My singular “resolution” for this year is to try even harder, to be proactive about “showing up” [ another shout out to John Neral who is really good at pointing out how important that is ] to take risks just because I can, to be comfortable but not hide under an emotional or physical blanket of worry. To continue to listen to music and to continue to marvel at the thoughts that some folks can put out there. To seek to be kind and considerate especially when it is tough.
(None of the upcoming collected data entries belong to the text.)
(** C7: when the worker pool is smaller than the file's [MinPieces],
    [buildUnfinishedChunks] marks all chunks of the file stuck, closes the
    entries and returns no chunk; every chunk it returns has
    [piecesCompleted < piecesNeeded]; and a chunk all of whose pieces are
    placed on distinct good hosts is not among them.  On entries of one file
    whose piece sets fit the erasure code the function returns without a
    panic. *)
Theorem buildUnfinishedChunks_contract r entrys hosts target :
  (forall entry0 rest,
      entrys = entry0 :: rest ->
      workerPool r < MinPieces entry0 ->
      buildUnfinishedChunks r entrys hosts target
        = Some ([], EffMarkAllChunksAsStuck 0
                      :: (EffClose <$> seq 0 (List.length entrys)))
      /\ (forall i, (i < List.length (stuckFlags entry0))%nat ->
            StuckChunkByIndex (MarkAllChunksAsStuck entry0) i = true))
  /\ (forall chunks effs,
        buildUnfinishedChunks r entrys hosts target = Some (chunks, effs) ->
        Forall (fun c => UUC.piecesCompleted c < UUC.piecesNeeded c) chunks)
  /\ (forall entry0 chunks effs index,
        buildUnfinishedChunks r entrys hosts target = Some (chunks, effs) ->
        Forall (eq entry0) entrys ->
        Z.of_nat (List.length entrys) <= 2 ^ 64 ->
        Z.of_nat index < 2 ^ 64 ->
        fullyPlaced r entry0 hosts index ->
        Forall (fun c => UUC.index c <> Z.of_nat index) chunks)
  /\ (forall entry0,
        Forall (eq entry0) entrys ->
        (forall index pieces,
            Pieces entry0 index = Some pieces ->
            (List.length pieces <= Z.to_nat (NumPieces entry0))%nat) ->
        is_Some (buildUnfinishedChunks r entrys hosts target)).
Proof.
  split; [|split; [|split]].
  - intros entry0 rest -> Hlt. split.
    + unfold buildUnfinishedChunks.
      by rewrite (proj2 (Z.ltb_lt _ _) Hlt).
    + intros i Hi. unfold StuckChunkByIndex, MarkAllChunksAsStuck. simpl.
      by rewrite lookup_replicate_2.
  - intros chunks effs Hb. destruct entrys as [|entry0 rest].
    { injection Hb as <- <-. constructor. }
    apply buildUnfinishedChunks_inv in Hb as [->|(c0 & e2 & chunks' & _ & _ & ->)].
    + constructor.
    + apply incompleteChunks_kept.
  - intros entry0 chunks effs index Hb Hall Hlen Hidx Hfull.
    destruct entrys as [|e0 rest].
    { injection Hb as <- <-. constructor. }
    pose proof (Forall_inv Hall) as <-.
    apply buildUnfinishedChunks_inv in Hb as [->|(chunks0 & e2 & chunks' & Hnew & Hcnt & ->)].
    { constructor. }
    set (idx := (selectChunkIndexes target 0 (entry0 :: rest)).1) in *.
    apply Forall_forall. intros c Hc Heq.
    pose proof (incompleteChunks_kept chunks' 0) as Hkept.
    rewrite Forall_forall in Hkept. specialize (Hkept c Hc).
    apply incompleteChunks_sub in Hc.
    apply list_elem_of_lookup in Hc as [k Hk].
    apply countPieces_spec in Hcnt.
    destruct (Forall2_lookup_r _ _ _ _ _ Hcnt Hk) as ([index' c0] & Hw & pieces & Hp & Hm).
    simpl in Hp, Hm.
    apply lookup_zip_with_Some in Hw as (? & ? & [= <- <-] & Hi' & Hc0).
    destruct (newUnfinishedChunks_total (entry0 :: rest) hosts idx 0) as
      (chunks0' & e2' & Hnew' & _ & Hbuilt).
    { simpl. apply (selectChunkIndexes_length target (entry0 :: rest) 0). }
    rewrite Hnew in Hnew'. injection Hnew' as <- <-.
    destruct (Hbuilt k index' Hi') as (entry & Hentry & Hc0').
    rewrite Hc0 in Hc0'. injection Hc0' as ->.
    assert (entry = entry0) as ->.
    { rewrite Forall_forall in Hall. symmetry. apply Hall.
      apply list_elem_of_lookup. eauto. }
    pose proof (selectChunkIndexes_bounds target (entry0 :: rest) 0 index') as Hb.
    destruct Hb as [_ Hb]; [apply list_elem_of_lookup; eauto|].
    apply markPieceSets_static in Hm as Hst. destruct Hst as (Hpn & Hix & _).
    assert (index' = index) as ->.
    { rewrite Hix in Heq. simpl in Heq.
      rewrite wrap64_small in Heq by lia. lia. }
    destruct Hfull as (hs & roots & Hpieces & Hhs & Hroots & Hnn & Hnd & Hgood).
    rewrite Hp in Hpieces. injection Hpieces as ->.
    destruct (markPieceSets_distinct_hosts r (list_to_set (HostPublicKeys entry0))
                hs roots 0 (newUnfinishedChunk entry0 hosts index))
      as (c' & Hc' & Hpc); [done|done| | |].
    + intros h Hh. destruct (Hgood h Hh) as (? & ? & ?).
      repeat split; [|done|done]. by apply elem_of_list_to_set.
    + intros j Hj. simpl. apply lookup_replicate_2. lia.
    + rewrite Hm in Hc'. injection Hc' as <-.
      rewrite Hpn, Hpc in Hkept. simpl in Hkept. lia.
  - intros entry0 Hall Hfit. destruct entrys as [|e0 rest]; [by eexists|].
    pose proof (Forall_inv Hall) as <-.
    unfold buildUnfinishedChunks.
    destruct (workerPool r <? MinPieces entry0); [by eexists|].
    pose proof (selectChunkIndexes_length target (entry0 :: rest) 0) as Hlen.
    destruct (selectChunkIndexes target 0 (entry0 :: rest)) as [idx effs1].
    destruct (bool_decide (idx = [])); [by eexists|].
    destruct (newUnfinishedChunks_total (entry0 :: rest) hosts idx 0) as
      (chunks0 & e2 & -> & Hl & Hbuilt); [done|]. simpl.
    destruct (countPieces_total r entry0 (list_to_set (HostPublicKeys entry0))
                (zip idx chunks0)) as [counted ->].
    { apply Forall_forall. intros [index c0] Hw pieces Hp. simpl in *.
      apply list_elem_of_lookup in Hw as [k Hw].
      apply lookup_zip_with_Some in Hw as (? & ? & [= <- <-] & Hi' & Hc0).
      destruct (Hbuilt k index Hi') as (entry & Hentry & Hc0').
      rewrite Hc0 in Hc0'. injection Hc0' as ->.
      assert (entry = entry0) as ->.
      { rewrite Forall_forall in Hall. symmetry. apply Hall.
        apply list_elem_of_lookup. eauto. }
      simpl. rewrite length_replicate. by apply (Hfit index). }
    simpl. destruct counted as [chunks'|]; [|by eexists].
    destruct (incompleteChunks 0 chunks'). by eexists.
Qed.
More lyrics to close…this time from Dawes:
“So I pointed my fingers
And shouted few quotes I knew
As if something that’s written
Should be taken as true
But every path I had taken
And conclusion I drew
Would put truth back under the knife
And now the only piece of advice that continues to help
Is anyone that’s making anything new only breaks something else“
You can’t make an omelet without cracking an egg, can you?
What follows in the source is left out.